▸ **TASK STATEMENT**
Would you return, word for word, the lines of the data below from the line with "Fixpoint Contains (s" through the line with "Fixpoint Replace (s", and no others?

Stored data
################

(** [poll] on a firing that delivers head [c]. *)
Lemma stdio_poll_delivered (f : Firing) (s : State) (l c : N) :
  lastBlock s = Some (toString l) ->
  delivers (tick f) c ->
  poll f s
  = (Resolved tt,
     if (l <? c)%N
     then match getBlock (tick f) (toString c) with
          | Rejected e =>
              setPollingInterval (Some ERROR_POLLING_INTERVAL)
                (setLog
                   (log s ++ [mkLog Err "Error in block polling:" (message e)])
                   s)
          | Resolved None => setPollingInterval (Some POLLING_INTERVAL) s
          | Resolved (Some b) =>
              setPollingInterval (Some POLLING_INTERVAL)
                (setLastBlock (Some (toString c))
                   (setStdout (stdout s ++ [newBlockLine (at_ f) b]) s))
          end
     else setPollingInterval (Some POLLING_INTERVAL) s).
Proof.
  intros Hl Hc. unfold delivers in Hc.
  unfold poll, tryCatch, bind, await, bigInt, bigIntOfLast, gets.
  rewrite Hc, BigInt_toString. unfold ret at 1. cbv beta iota.
  rewrite Hl, BigInt_toString. unfold ret at 1. cbv beta iota.
  destruct (l <? c)%N; [|reflexivity].
  destruct (getBlock (tick f) (toString c)) as [[b|]|e]; reflexivity.
Qed.

(** [poll] on a firing whose head fetch fails. *)
Lemma stdio_poll_no_head (f : Firing) (s : State) :
  (forall c, latestBlockNumber (tick f) <> Resolved (Some c)) ->
  lastBlock (snd (poll f s)) = lastBlock s /\
  stdout (snd (poll f s)) = stdout s /\
  fst (poll f s) = Resolved tt.
Proof.
  intros H. unfold poll, tryCatch, bind, await, bigInt.
  destruct (latestBlockNumber (tick f)) as [[cur|]|e].
  - exfalso. now apply (H cur).
  - now repeat split.
  - now repeat split.
Qed.
(** * ghb0t: the merge-cleanup decision engine and its two ingestion paths

    A shallow embedding of [main.go].  Go pointers ([*string], [*bool],
    [*github.Repository], ...) are [option]s and a nil dereference is the
    outcome [Panic]; [logrus.Fatal] is the outcome [Exit 1].  The GitHub client
    is a record of oracles answering from the history of observable effects;
    every API call and every log line is appended to that history. *)

From Stdlib Require Import String Ascii List ZArith Bool Lia.
From Stdlib Require DecimalString.
Import ListNotations.
Open Scope string_scope.
Open Scope Z_scope.

Set Implicit Arguments.

(** ** The parts of the [strings] and [strconv] packages that [main.go] calls *)

Module strings.

(** [strings.Contains(s, substr)]. *)
Fixpoint Contains (s substr : string) : bool :=
  String.prefix substr s
  || match s with
     | EmptyString => false
     | String _ s' => Contains s' substr
     end.

(** [strings.Replace(s, old, new, -1)] for a one-byte [old], which is how
    line 174 calls it ([old] is the literal "#"). *)
Fixpoint Replace (s : string) (old : ascii) (new : string) : string :=
  match s with
  | EmptyString => EmptyString
  | String c s' =>
      if Ascii.eqb c old then new ++ Replace s' old new
      else String c (Replace s' old new)
  end.
Lemma trimString_short (str : string) (limit : Z) :
  Z.of_nat (String.length str) <= limit -> trimString str limit = Some str.
Proof.
  intros H. unfold trimString.
  now rewrite (proj2 (Z.leb_le _ _)) by lia.
Qed.

Lemma trimString_long (str : string) (limit : Z) :
  0 <= limit < Z.of_nat (String.length str) ->
  trimString str limit =
    Some (String.substring 0 (Z.to_nat limit) str +:+ "...").
Proof.
  intros H. unfold trimString.
  rewrite (proj2 (Z.leb_gt _ _)) by lia.
  rewrite slice_prefix by lia. reflexivity.
Qed.

Lemma trimString_long_length (str : string) (limit : Z) :
  0 <= limit < Z.of_nat (String.length str) ->
  String.length (String.substring 0 (Z.to_nat limit) str +:+ "...")
  = Z.to_nat (limit + 3).
Proof.
  intros H. rewrite string_length_app, substring_0_length by lia.
  simpl. lia.
Qed.

Lemma trimString_fixed (str t : string) (limit : Z) :
  0 <= limit -> trimString str limit = Some t -> trimString t limit = Some t.
Proof.
  intros Hl Ht.
  destruct (Z_le_gt_dec (Z.of_nat (String.length str)) limit) as [Hs | Hs].
  - rewrite trimString_short in Ht by lia. inversion Ht; subst.
    apply trimString_short; lia.
  - rewrite trimString_long in Ht by lia. inversion Ht; subst; clear Ht.
    rewrite trimString_long.
    + rewrite substring_0_app by (rewrite substring_0_length; lia).
      now rewrite substring_0_twice.
    + rewrite trimString_long_length by lia. lia.
Qed.

Lemma trimString_cap (message : string) :
  trimString message MaxConditionMessageLength
  = Some (message_as_specified message).
Proof.
  unfold message_as_specified, MaxConditionMessageLength.
  destruct (Z.leb_spec (Z.of_nat (String.length message)) 20000) as [H | H].
  - now apply trimString_short.
  - now apply trimString_long.
Qed.

Lemma trimString_cap_twice (message : string) :
  trimString (message_as_specified message) MaxConditionMessageLength
  = Some (message_as_specified message).
Proof.
  apply (trimString_fixed message); [unfold MaxConditionMessageLength; lia|].
  apply trimString_cap.
Qed.

Lemma message_as_specified_twice (message : string) :
  message_as_specified (message_as_specified message)
  = message_as_specified message.
Proof.
  pose proof (trimString_cap (message_as_specified message)) as H1.
  rewrite trimString_cap_twice in H1. now inversion H1.
Qed.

################

▸ **ANSWER SPACE**
Fixpoint Contains (s substr : string) : bool :=
  String.prefix substr s
  || match s with
     | EmptyString => false
     | String _ s' => Contains s' substr
     end.

(** [strings.Replace(s, old, new, -1)] for a one-byte [old], which is how
    line 174 calls it ([old] is the literal "#"). *)
Fixpoint Replace (s : string) (old : ascii) (new : string) : string :=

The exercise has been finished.